If there is a framer in your neighborhood that does conservation and restoration work they might be able to fix your frame pretty quickly since they would have all the necessary materials on hand already.
So much to learn and so little time!
Hi Doe, thanks for doing this.
I am always a bit at a loss with spacers. I have never seen plastic spacers here in the UK and always see pastels just framed with a mat, and no spacers. I prefer spacers though as it keeps the mat clean over time.
For a while I used double sided tape to stick strips of matboard behind my mat, but I figured the double sided tape was hardly archival and will get brittle (spelling?) and dry up over time, perhaps even creating stains. So now I thought it best to cut a mat with a slightly smaller opening than the top mat. That works good, but I do find I need an awful lot of material to frame. In all I'd need three pieces of mat board, one for backing board, one as a spacer and one as a mat (four pieces if I want a double mat). That is a huge package to put in a frame but mostly it is expensive!!
Then there is choice of matting with, say, 2 inches around the picturre (seems standard here) or what I sometimes like, only half an inch for a double mat. With a narrow mat like that the mat becomes an extension of th frame and I quite like that look.
But to frame to suit all tastes (you never know who's gonna buy) I suppose I should go with the wide mat. The trouble with that is that a 12x16" picture becomes 14x18 mat-sized and probably 16x20 framed and all. That's huge for most walls!

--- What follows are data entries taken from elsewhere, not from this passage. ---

(** ** The last steps of a child *)

Hypothesis Hfits : (Z.of_nat (length traits) < 2 ^ 64)%Z.
#[local] Set Default Proof Using "Hfits".

Lemma child_done_ok sy o i :
  alive sy o -> phases sy !! i = Some Counting ->
  exists sy', advance traits i sy = Some sy' /\ system_ok sy'.
Proof.
  intros Hal Hp. moving Hal Hp. eexists. split; [reflexivity|].
  destruct Hal as [Hop Hlog (Hlp & Hlo & Hlpa) Hch Hpend Hdel Hlast Hd Hf Hr Hnext].
  set (q := if (u64 (pending o - 1) =? 0)%Z then @Delivering X E else Completed).
  replace (set_phase i _ _) with (System (Some (set_pending (u64 (pending o - 1)) o)) (next sy)
    (<[i := q]> (phases sy)) (outcomes sy) (failed sy) (log sy)) by done.
  pose proof (count_insert uncounted (phases sy) i Counting q Hp) as Hins.
  assert (uncounted q = false) as Hq by (unfold q; by case_zb).
  rewrite Hq in Hins. simpl in Hins. pose proof (count_bound uncounted (phases sy)) as Hbound.
  assert (u64 (pending o - 1) = Z.of_nat (count uncounted (<[i:=q]> (phases sy)))) as Hu
    by (rewrite u64_small; lia).
  assert (forall j, phases sy !! j = Some Delivering -> False) as Hnodel.
  { intros j Hj. destruct (Hdel j i Counting Hj Hp) as [-> |?]; [|done]. by rewrite Hp in Hj. }
  assert (i < length (phases sy))%nat as Hi by (by eapply lookup_lt_Some).
  left. eexists. split; simpl; try done.
  - by rewrite length_insert.
  - intros j pj Hj. apply list_lookup_insert_Some in Hj as [(<- & <- & _)|[Hne Hj]]; [|by apply Hch].
    destruct (Hch i _ Hp) as (out & part & tr & ? & ? & ? & ? & Hok). exists out, part, tr.
    split_and!; [done..|]. unfold q. by case_zb.
  - intros j k pk Hj Hk. apply list_lookup_insert_Some in Hj as [(<- & Hqd & _)|[_ Hj]].
    + assert (u64 (pending o - 1) = 0)%Z as H0 by (revert Hqd; unfold q; by case_zb).
      apply list_lookup_insert_Some in Hk as [(<- & _)|[Hne Hk]]; [by left|right].
      assert (uncounted pk = false) as Hpk.
      { apply (count_zero uncounted (<[i:=q]> (phases sy)) k); [lia|]. by rewrite list_lookup_insert_ne. }
      destruct pk; try done. by destruct (Hnodel k).
    + by destruct (Hnodel j).
  - intros H0 _. exists i. rewrite list_lookup_insert_eq by done. simpl in H0. unfold q. by rewrite H0.
  - intros Hf0. destruct (Hr Hf0) as [?|(Hds & Hk & [?|[Hm (j & Hj)]])]; [by left|right..].
    + split_and!; [done..|by left].
    + split_and!; [done..|]. right. split; [done|]. exists j. rewrite list_lookup_insert_ne; [done|]. congruence.
  - destruct (next sy) as [k|].
    + destruct Hnext as [Hk Hall]. split; [done|]. intros j pj Hj.
      apply list_lookup_insert_Some in Hj as [(<- & <- & _)|[_ Hj]]; [|by apply Hall].
      rewrite <- (Hall i _ Hp). unfold q. by case_zb.
    + by specialize (Hnext i _ Hp).
Qed.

So there you go - all my framing ponderings.
Good for you re the frame school and job - sounds like fun!!
Thanks Sophie - the new job is fun - and I'm learning alot!
Regarding all your framing ponderings - they're the same as mine which is partly what drove me to go to framing school. (Yes, I think the tape will get brittle over time.) Framers use an ATG - Automatic Tape Gun that rolls the glue out in a neat line and there is no tape to break down later on. It would be a nice tool to have along with a decent point driver.
The 2" mat might be ok for smaller work...
(although recently I framed a very small painting - 6x8 - with a double mat - 5" border - with a weighted bottom and loved it because it looked so important!)...
but makes the art look cramped on larger pieces and with matted pieces you can go large - 3" or 3 1/2" then use a narrow frame and have an elegant look. A narrower frame can keep the size and price down a bit.
If you double mat you don't really need a spacer though because you can use a color on the bottom mat and it will hide pastel dust better. The bevel on the mat can also be colored or gilded. An 8 ply mat will give you more space and again I'd probably gild the bevel especially with pastels. The method that I mentioned that Albert Handell uses with a linen mat and fillets gives you space and the fillet protects the mat, although you need another piece of 2 ply ragboard mat under the linen mat because it is not acid free - pricey.
Re the plastic spacers -here's where I get mine:
Framing can become costly but I've seen the difference in presentation and think that sometimes it might be worth it to do it right. The museum glass is also very impressive and costly but I'm starting to think it makes a huge difference in appearance. My own plan is to start choosing one piece at a time to "upgrade" the framing on and I'm sure some won't make the cut.:)
07-07-2007, 01:15 PM
Has your teacher mentioned about the lower part of the mat being eventually wider than the top one ?
Hi Jose' - I'm not sure what you mean but possibly you mean that the border width is the same on three sides and wider on the bottom - that's called a weighted bottom or museum matting. It looks really sharp!
07-07-2007, 08:05 PM
Yes, that's what I meant. I usually do that.